Carter's Inc (CRI) is not a strong buy at this time for a beginner investor with a long-term strategy. While there are signs of a potential turnaround, the technical indicators are weak, and the stock lacks strong momentum or significant positive catalysts to justify immediate investment. A hold position is recommended until clearer signs of growth or stability emerge.
The MACD is negatively expanding (-0.912), indicating bearish momentum. RSI is at 33.088, which is neutral but leaning towards oversold territory. The stock is trading near its support level (S1: 34.055), with converging moving averages suggesting indecision in the market. Overall, the technical indicators do not signal a strong buying opportunity.

Analysts have upgraded the stock recently, with price targets ranging from $40 to $50, citing a turnaround story and favorable risk/reward.
Q4 2025 revenue and earnings showed year-over-year growth, reflecting resilience in market demand.
Gross margin dropped by 9.56% YoY in Q4 2025, raising concerns about profitability.

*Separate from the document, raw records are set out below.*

(* ===== verification/TotfsInode.v ===== *)
(** * ToTFS: inodes

    The byte layout of an inode, the inode table, and the map from the blocks
    of a file to the blocks of the volume that an inode's extents define. *)

From S2P Require Import Prelude Loops Codec Ring Totfs TotfsDisk.

(** ** Layout *)

Definition extent_fits (x : totfs_extent) : Prop :=
  0 ≤ x_start_block x < 2 ^ 64 ∧ 0 ≤ x_block_count x < 2 ^ 32 ∧ 0 ≤ x_file_block x < 2 ^ 32.

Record inode_fits (i : totfs_inode) : Prop := {
  if_values : fits inode_layout (inode_values i);
  if_extents : length (i_extents i) = 10%nat;
  if_each : Forall extent_fits (i_extents i);
  if_reserved : length (i_reserved i) = 32%nat;
  if_bytes : bytes (i_reserved i)
}.

Lemma length_encode_extent x : length (encode_extent x) = 16%nat.
Proof. unfold encode_extent. by rewrite length_encode_fields. Qed.

Lemma decode_encode_extent x l : extent_fits x → decode_extent (encode_extent x ++ l) = x.
Proof.
  intros (? & ? & ?). unfold decode_extent, encode_extent. rewrite decode_encode_fields.
  - by destruct x.
  - repeat (constructor; [done|]). constructor.
Qed.

Lemma encode_extents_cons x xs :
  encode_extents (x :: xs) = encode_extent x ++ encode_extents xs.
Proof. reflexivity. Qed.

Lemma decode_encode_extents xs l :
  Forall extent_fits xs → decode_extents (length xs) (encode_extents xs ++ l) = xs.
Proof.
  intros Hxs. induction Hxs as [|x xs Hx _ IH]; [done|].
  cbn [length decode_extents]. rewrite encode_extents_cons, <-app_assoc. rewrite decode_encode_extent by done. f_equal.
  rewrite drop_app_ge; rewrite length_encode_extent; [|done].
  by rewrite Nat.sub_diag, drop_0.
Qed.

Lemma length_encode_extents xs : length (encode_extents xs) = (16 * length xs)%nat.
Proof.
  induction xs as [|x xs IH]; [done|]. rewrite encode_extents_cons. cbn [length].
  rewrite length_app, length_encode_extent, IH. lia.
Qed.

Lemma bytes_encode_extents xs : bytes (encode_extents xs).
Proof.
  induction xs as [|x xs IH]; [constructor|]. rewrite encode_extents_cons.
  apply bytes_app; [apply bytes_encode_fields|done].
Qed.

Lemma encode_inode_bytes i :
  inode_fits i → length (encode_inode i) = 256%nat ∧ bytes (encode_inode i).
Proof.
  intros []. unfold encode_inode.
  rewrite !length_app, length_encode_fields, length_encode_extents by done.
  split; [rewrite if_extents0, if_reserved0; done|].
  apply bytes_app; [apply bytes_encode_fields|]. by apply bytes_app; [apply bytes_encode_extents|].
Qed.

Lemma decode_encode_inode i l : inode_fits i → decode_inode (encode_inode i ++ l) = i.
Proof.
  intros []. unfold decode_inode, encode_inode. rewrite <-!app_assoc.
  rewrite decode_encode_fields by done.
  rewrite drop_app_ge; rewrite length_encode_fields by done; [|done].
  change (64 - sum_list inode_layout)%nat with O. rewrite drop_0.
  rewrite <-if_extents0, decode_encode_extents by done.
  unfold slice. rewrite drop_app_ge; rewrite length_encode_fields by done; [|cbn; lia].
  rewrite drop_app_ge; rewrite length_encode_extents, if_extents0; [|cbn; lia].
  change (224 - sum_list inode_layout - 16 * 10)%nat with O. rewrite drop_0.
  rewrite take_app_le, take_ge by lia. by destruct i.
Qed.

(** ** The map from file blocks to volume blocks *)

Abbreviation phys := totfs_find_phys_block.

(** The extents stay below the end of the volume and of the 32-bit block
    numbers. *)
Definition extent_ok (lo hi : Z) (x : totfs_extent) : Prop :=
  lo ≤ x_start_block x ∧ 0 ≤ x_block_count x ∧ x_start_block x + x_block_count x ≤ hi ∧
  0 ≤ x_file_block x ∧ x_file_block x + x_block_count x < 2 ^ 32.

Definition covers (x : totfs_extent) (lb : Z) : Prop :=
  x_file_block x ≤ lb < x_file_block x + x_block_count x.
#[global] Instance covers_dec x lb : Decision (covers x lb).
Proof. unfold covers. apply _. Defined.

Lemma find_extent_cons lo hi x xs lb :
  extent_ok lo hi x → 0 ≤ lo → hi ≤ 32768 →
  find_extent (x :: xs) lb =
  if decide (covers x lb) then Some (x_start_block x + (lb - x_file_block x))
  else find_extent xs lb.
Proof.
  intros (H1 & H2 & H3 & H4 & H5) Hlo Hhi. cbn. rewrite u32_small by lia.
  unfold covers.
  destruct (Z.leb_spec (x_file_block x) lb); simpl; [|by rewrite decide_False by lia].
  destruct (Z.ltb_spec lb (x_file_block x + x_block_count x)); simpl.
  - rewrite decide_True by lia. rewrite u64_small by lia. done.
  - by rewrite decide_False by lia.
Qed.

Lemma find_extent_range lo hi xs lb p :
  Forall (extent_ok lo hi) xs → 0 ≤ lo → hi ≤ 32768 →
  find_extent xs lb = Some p → lo ≤ p < hi.
Proof.
  intros Hxs Hlo Hhi. induction Hxs as [|x xs Hx _ IH]; [done|].
  rewrite (find_extent_cons lo hi) by done. case_decide as Hc; [|done].
  intros ?. simplify_eq. destruct Hx as (? & ? & ? & ? & ?). unfold covers in Hc. lia.
Qed.

(** Adding an extent at the end. *)
Lemma find_extent_snoc lo hi xs x lb :
  Forall (extent_ok lo hi) xs → extent_ok lo hi x → 0 ≤ lo → hi ≤ 32768 →
  find_extent (xs ++ [x]) lb =
  match find_extent xs lb with
  | Some p => Some p
  | None => if decide (covers x lb) then Some (x_start_block x + (lb - x_file_block x)) else None
  end.
Proof.
  intros Hxs Hx Hlo Hhi. induction Hxs as [|y ys Hy _ IH]; simpl app.
  - rewrite (find_extent_cons lo hi) by done. done.
  - rewrite !(find_extent_cons lo hi y) by done.
    destruct (decide (covers y lb)); [reflexivity|apply IH].
Qed.

(** ** The inode of a file on a volume *)

Record inode_shape (lo hi : Z) (i : totfs_inode) : Prop := {
  is_count : 0 ≤ i_extent_count i ≤ 10;
  is_fits : inode_fits i;
  is_ok : Forall (extent_ok lo hi) (used_extents i)
}.

Lemma used_extents_take i :
  0 ≤ i_extent_count i ≤ 10 →
  used_extents i = take (Z.to_nat (i_extent_count i)) (i_extents i).
Proof. intros. unfold used_extents, TOTFS_NUM_EXTENTS. by rewrite Z.min_l by lia. Qed.

Lemma fits_set_extents i n u xs :
  inode_fits i → 0 ≤ n < 2 ^ 32 → 0 ≤ u < 2 ^ 64 → length xs = 10%nat → Forall extent_fits xs →
  inode_fits (set_extents n u xs i).
Proof.
  intros [] Hn Hu Hl Hxs. split; try done. unfold fits, inode_layout, inode_values in *.
  repeat match goal with
  | H : Forall2 _ (_ :: _) (_ :: _) |- _ => apply Forall2_cons in H as [? H]
  end.
  repeat (constructor; [done|]). constructor.
Qed.

Lemma fits_set_size i n : inode_fits i → 0 ≤ n < 2 ^ 64 → inode_fits (set_size n i).
Proof.
  intros [] Hn. split; try done. unfold fits, inode_layout, inode_values in *.
  repeat match goal with
  | H : Forall2 _ (_ :: _) (_ :: _) |- _ => apply Forall2_cons in H as [? H]
  end.
  repeat (constructor; [done|]). constructor.
Qed.

(** [i'] maps [lb] to [p] and is [i] on every other block. *)
Record block_added (i i' : totfs_inode) (lb p : Z) : Prop := {
  ba_find k : totfs_find_phys_block i' k =
    if decide (k = lb) then Some p else totfs_find_phys_block i k;
  ba_size : i_size i' = i_size i;
  ba_type : i_type i' = i_type i
}.

(** Replacing or adding the extent at the end of the used ones. *)
Lemma used_extents_set i n u x xs' :
  inode_fits i → 0 ≤ n < 10 → arr_set (i_extents i) n x = Some xs' →
  used_extents (set_extents (n + 1) u xs' i) = take (Z.to_nat n) (i_extents i) ++ [x].
Proof.
  intros [] Hn Hset. unfold arr_set in Hset.
  destruct (Z.leb_spec 0 n); [|lia]. rewrite if_extents0 in Hset.
  destruct (Z.ltb_spec n (Z.of_nat 10)); [|lia]. simplify_eq/=.
  rewrite used_extents_take by (simpl; lia). simpl.
  replace (Z.to_nat (n + 1)) with (S (Z.to_nat n)) by lia.
  rewrite (take_S_r _ _ x) by (apply list_lookup_insert_eq; lia).
  by rewrite take_insert_ge by lia.
Qed.

Lemma fits_arr_set xs n x xs' :
  arr_set xs n x = Some xs' → length xs = 10%nat → Forall extent_fits xs → extent_fits x →
  length xs' = 10%nat ∧ Forall extent_fits xs'.
Proof.
  unfold arr_set. intros Hs Hl Hxs Hx. case_match; simplify_eq.
  rewrite length_insert. split; [done|]. by apply Forall_insert.
Qed.

Lemma arr_set_some {A} (xs : list A) n x :
  0 ≤ n < Z.of_nat (length xs) → ∃ xs', arr_set xs n x = Some xs'.
Proof.
  intros Hn. unfold arr_set. destruct (Z.leb_spec 0 n); [|lia].
  destruct (Z.ltb_spec n (Z.of_nat (length xs))); [|lia]. eauto.
Qed.

Section attach.
Context (lo hi : Z) (Hlo : 0 ≤ lo) (Hhi : hi ≤ 32768).

(** [r] is the inode [i] with block [lb] mapped to [p], or the failure that
    all ten extents are in use. *)
Definition attached (i : totfs_inode) (lb p : Z) (r : option (option totfs_inode)) : Prop :=
  (r = Some None ∧ i_extent_count i = 10) ∨
  ∃ i', r = Some (Some i') ∧ inode_shape lo hi i' ∧ block_added i i' lb p.

(** The inode after its last used extents became [pre ++ [x]]. *)
Lemma attach_shape i n x xs' :
  inode_shape lo hi i → 0 ≤ n < 10 → arr_set (i_extents i) n x = Some xs' →
  Forall (extent_ok lo hi) (take (Z.to_nat n) (i_extents i)) → extent_ok lo hi x →
  inode_shape lo hi (set_extents (n + 1) (u64 (i_blocks_used i + 1)) xs' i) ∧
  used_extents (set_extents (n + 1) (u64 (i_blocks_used i + 1)) xs' i) =
    take (Z.to_nat n) (i_extents i) ++ [x].
Proof.
  intros [Hc Hf Hok] Hn Hs Hpre Hx.
  pose proof (used_extents_set i n (u64 (i_blocks_used i + 1)) _ _ Hf Hn Hs) as Hu.
  pose proof Hx as (? & ? & ? & ? & ?).
  destruct (fits_arr_set _ _ _ _ Hs) as [? ?];
    [apply Hf|apply Hf|unfold extent_fits; lia|].
  split; [|done]. split; [simpl; lia|apply fits_set_extents; [done|lia|apply u64_range|done..]|].
  rewrite Hu. apply Forall_app. split; [done|]. by constructor.
Qed.

Lemma add_extent_spec i lb p :
  inode_shape lo hi i → lo ≤ p < hi → 0 ≤ lb < 2 ^ 32 - 1 →
  totfs_find_phys_block i lb = None → attached i lb p (add_extent i lb p).
Proof.
  intros Hi Hp Hlb Hnone. pose proof Hi as [Hc Hf Hok]. unfold add_extent, TOTFS_NUM_EXTENTS.
  destruct (Z.leb_spec 10 (i_extent_count i)); [left; split; [done|lia]|]. right.
  pose proof (if_extents _ Hf) as Hl10.
  destruct (arr_set_some (i_extents i) (i_extent_count i) (Extent p 1 lb)) as [xs' Hs]; [lia|].
  rewrite Hs. cbn. eexists. split; [done|].
  assert (extent_ok lo hi (Extent p 1 lb)) as Hx by (unfold extent_ok; simpl; lia).
  unfold totfs_find_phys_block in Hnone. rewrite used_extents_take in Hok, Hnone by done.
  destruct (attach_shape i (i_extent_count i) _ _ Hi ltac:(lia) Hs Hok Hx) as [Hshape Hu].
  split; [done|]. split; [|done..]. intros k. unfold totfs_find_phys_block.
  rewrite Hu, (used_extents_take i), (find_extent_snoc lo hi) by done. unfold covers. simpl.
  destruct (decide (k = lb)) as [->|Hk].
  - rewrite Hnone, decide_True by lia. f_equal. lia.
  - case_match; [done|]. by rewrite decide_False by lia.
Qed.

(** The last used extent. *)
Lemma last_extent i :
  0 < i_extent_count i ≤ 10 → inode_fits i →
  ∃ x, arr_get (i_extents i) (i_extent_count i - 1) = Some x ∧
    used_extents i = take (Z.to_nat (i_extent_count i - 1)) (i_extents i) ++ [x].
Proof.
  intros Hc Hf. pose proof (if_extents _ Hf).
  destruct (lookup_lt_is_Some_2 (i_extents i) (Z.to_nat (i_extent_count i - 1))) as [x Hx]; [lia|].
  exists x. split.
  - unfold arr_get. destruct (Z.leb_spec 0 (i_extent_count i - 1)); [done|lia].
  - rewrite used_extents_take by lia.
    replace (Z.to_nat (i_extent_count i)) with (S (Z.to_nat (i_extent_count i - 1))) by lia.
    by apply take_S_r.
Qed.

(** What [attach_block] does for an unmapped block. *)
Lemma attach_block_spec i lb p :
  inode_shape lo hi i → lo ≤ p < hi → 0 ≤ lb < 2 ^ 32 - 1 →
  totfs_find_phys_block i lb = None → attached i lb p (attach_block i lb p).
Proof.
  intros Hi Hp Hlb Hnone. pose proof Hi as [Hc Hf Hok]. unfold attach_block. cbv zeta.
  destruct (Z.ltb_spec 0 (i_extent_count i)); [|by apply add_extent_spec].
  destruct (last_extent i) as (last & -> & Hu); [lia|done|]. cbn.
  pose proof Hnone as Hfind. unfold totfs_find_phys_block in Hfind. rewrite Hu in Hok, Hfind.
  apply Forall_app in Hok as [Hok1 Hok2]. apply Forall_cons in Hok2 as [Hok2 _].
  pose proof Hok2 as Hk. unfold extent_ok in Hk. rewrite u32_small, u64_small by lia.
  destruct (Z.eqb_spec lb (x_file_block last + x_block_count last)) as [Elb|];
    [|by apply add_extent_spec].
  destruct (Z.eqb_spec p (x_start_block last + x_block_count last)) as [Ep|];
    [|by apply add_extent_spec].
  cbn [andb]. cbv iota. right. rewrite u32_small by lia.
  set (x' := Extent (x_start_block last) (x_block_count last + 1) (x_file_block last)).
  pose proof (if_extents _ Hf).
  destruct (arr_set_some (i_extents i) (i_extent_count i - 1) x') as [xs' Hs]; [lia|].
  rewrite Hs. cbn. eexists. split; [done|].
  assert (extent_ok lo hi x') as Hx by (unfold extent_ok; simpl; lia).
  destruct (attach_shape i (i_extent_count i - 1) _ _ Hi ltac:(lia) Hs Hok1 Hx) as [Hshape Hu'].
  replace (i_extent_count i - 1 + 1) with (i_extent_count i) in Hshape, Hu' by lia.
  split; [done|]. split; [|done..]. intros k. unfold totfs_find_phys_block.
  rewrite Hu', Hu. rewrite !(find_extent_snoc lo hi) in * by done. unfold covers in *. simpl.
  destruct (decide (k = lb)) as [->|Hkl].
  - destruct (find_extent (take _ _) lb); [done|]. rewrite decide_True by lia. f_equal. lia.
  - case_match; [done|]. destruct (decide (_ ≤ k < x_file_block last + x_block_count last)).
    + by rewrite decide_True by lia.
    + by rewrite decide_False by lia.
Qed.
End attach.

Disappointing fiscal 2026 guidance led to a 5.3% drop in share price post-earnings.
Weak technical indicators and lack of momentum.
In Q4 2025, revenue increased by 7.65% YoY to $925.5 million, and net income grew by 4.63% YoY to $63.03 million. EPS rose by 4.09% YoY to $1.78. However, gross margin dropped by 9.56% YoY to 43.24%, indicating margin pressures.
Recent upgrades from Monness Crespi, UBS, and Citi highlight a positive turnaround story for Carter's, with price targets ranging from $40 to $50. However, Goldman Sachs maintains a Sell rating with a $26 price target, citing concerns about tariffs and limited growth opportunities.